In sum, the defendant has made no evidentiary showing that Daphne Stewart was appointed by a court, designated by the decedent, or qualified under the subdivision applicable where a resident lacks capacity (see Sherrod v Mount Sinai St. Luke's, 204 AD3d at 1055-1057). In the absence of proof that Daphne Stewart was authorized to bind the decedent, the agreement cannot be enforced against a non-signatory decedent.

Defendant also argues that the decedent "cloaked" her daughter with apparent authority to execute the Admissions Agreement on her behalf. However, apparent authority arises only from the words or conduct of the principal, communicated to a third party, which reasonably give rise to the appearance that the agent possesses authority to act (see Greene v. Hellman, 51 NY2d 197, 204 [1980]; see also Hgts. Props. 1388, LLC v Make Realty Corp., 151 AD3d 825, 827 [2d Dept 2017]; Standard Funding Corp. v Lewitt, 89 NY2d 546, 551 [1997]; Hallock v State of New York, 64 NY2d 224, 231[1984]). Here, the defendant identifies no words or conduct of the decedent, communicated to Spring Creek, that would reasonably support a finding that Daphne Stewart was authorized to bind her mother to contractual terms, including a forum selection provision. The mere fact of the decedent's admission to the facility, without more, does not constitute a manifestation of authority sufficient to establish an apparent agency relationship.

For the foregoing reasons, the branch of defendant's motion seeking to transfer venue from Kings County to Nassau County pursuant to CPLR 501, 510 (1), and 511 (a) is DENIED.
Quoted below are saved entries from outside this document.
(** * colour-demosaicing: the invoke task file [tasks.py]

    The task bodies and the prerequisite declarations are embedded from
    [tasks.py].  The machinery the file calls into ([invoke]'s context,
    command runner and executor) lives outside the repository and is
    modelled from the specification; every such definition says so. *)

From Stdlib Require Import Ascii ZArith Lia.
From stdpp Require Import gmap strings list sorting.

Open Scope Z_scope.
Open Scope string_scope.
Open Scope list_scope.

(** ** Execution state *)

(** Modelled from the spec: the Context of section 3, which is the context
    object of the invoke library and not part of the repository: the
    working-directory stack and the overlay of command prefixes of one
    invocation (most recent first). *)
Record Context := mkContext {
  command_cwds : list string;
  command_prefixes : list string
}.

(** Modelled from the spec: the ExecutionResult of section 3, what the
    Command Executor reports for one spawned command. *)
Record ExecutionResult := mkResult {
  exited : Z;
  stdout : string
}.

(** One observable step of a task body. *)
Inductive Event :=
| Message (text : string)
| Spawned (line : string) (ctx : Context) (hide : bool) (res : ExecutionResult).

Record State := mkState {
  context : Context;
  log : list Event
}.

Inductive Failure :=
| CommandFailed (code : Z)
| AssertionError (msg : string)
| IndexError
| AttributeError
| IOError
| CycleDetected
| UnknownTask.

(** How a piece of Python code finishes: it falls through with a value, it
    executes [return], or it raises. *)
Inductive Flow (A : Type) :=
| Normal (a : A)
| Returned
| Raised (e : Failure).
Arguments Normal {A} a.
Arguments Returned {A}.
Arguments Raised {A} e.

Definition Body (A : Type) : Type := State → Flow A * State.

#[global] Instance body_ret : MRet Body := λ A a st, (Normal a, st).

#[global] Instance body_bind : MBind Body := λ A B k m st,
  match m st with
  | (Normal a, st') => k a st'
  | (Returned, st') => (Returned, st')
  | (Raised e, st') => (Raised e, st')
  end.

(** The [return] statement. *)
Definition return_ : Body unit := λ st, (Returned, st).
(** C7, amended: editing the quantity or the rate of a line of the selected
    page stores the raw text when its last character is a period, or when
    its last character is a zero and the text has a period anywhere (so
    also when it ends in a zero right after a period); otherwise it stores
    the text of the number read by [parseFloat], 0 when that is NaN or
    zero, with the period replaced by a comma.  The text 12. is stored as
    it is and is read as 12 by the aggregation. *)
Theorem handleProductLineChange_stored_text
    (st : State) (index : Z) (name : ProductLineKey) (value : string)
    (productLine : ProductLine) :
  name <> keyDescription ->
  lookupZ (getCurrentPageItems false st) index = Some productLine ->
  let st' := handleProductLineChange st index name value in
  let stored :=
    if lastCharIs "." value || (lastCharIs "0" value && includes "." value)
    then value
    else
      replaceFirst "." ","
        (toString (if truthy (parseFloat value) then parseFloat value else zero)) in
  lookupZ (getCurrentPageItems false st') index = Some (setField productLine name stored)
  /\ (specKeepsRawText value = true -> stored = value)
  /\ editedField keyQuantity "12." = "12."
  /\ parseFloat "12." = of_Z 12
  /\ lineAmount "12." "1" = of_Z 12.
Proof.
  intros Hname Hitem. cbv zeta.
  split; [| split; [| repeat split]].
  - unfold handleProductLineChange, getCurrentPageItems in *.
    destruct (lookupZ (pagesOrEmpty (invoice st)) (currentPage st - 1))
      as [pageItems|] eqn:Hpage; [| now rewrite lookupZ_nil in Hitem].
    rewrite Hitem.
    cbn [invoice setInvoice currentPage pagesOrEmpty pageProductLines withPageProductLines].
    rewrite (lookupZ_updateZ _ _ _ _ Hpage).
    rewrite (lookupZ_updateZ _ _ _ _ Hitem).
    destruct name; [contradiction | reflexivity | reflexivity].
  - intros H. apply specKeepsRawText_keepsRawText in H.
    unfold keepsRawText in H. now rewrite H.
Qed.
Accordingly, it is hereby:

ORDERED that Defendant's motion (Seq. No. 1), pursuant to CPLR 3211 (a) (5), to dismiss the wrongful death cause of action as time-barred is GRANTED; and it is further

ORDERED that the wrongful death cause of action is dismissed; and it is further

ORDERED that Defendant's motion, pursuant to CPLR 501, 510 (1), and 511 (a), to transfer venue of this action from Kings County to Nassau County is DENIED; and it is further

This constitutes the Decision and Order of this Court.

ENTER.
Hon. Consuelo Mallafré Meléndez, J.S.C.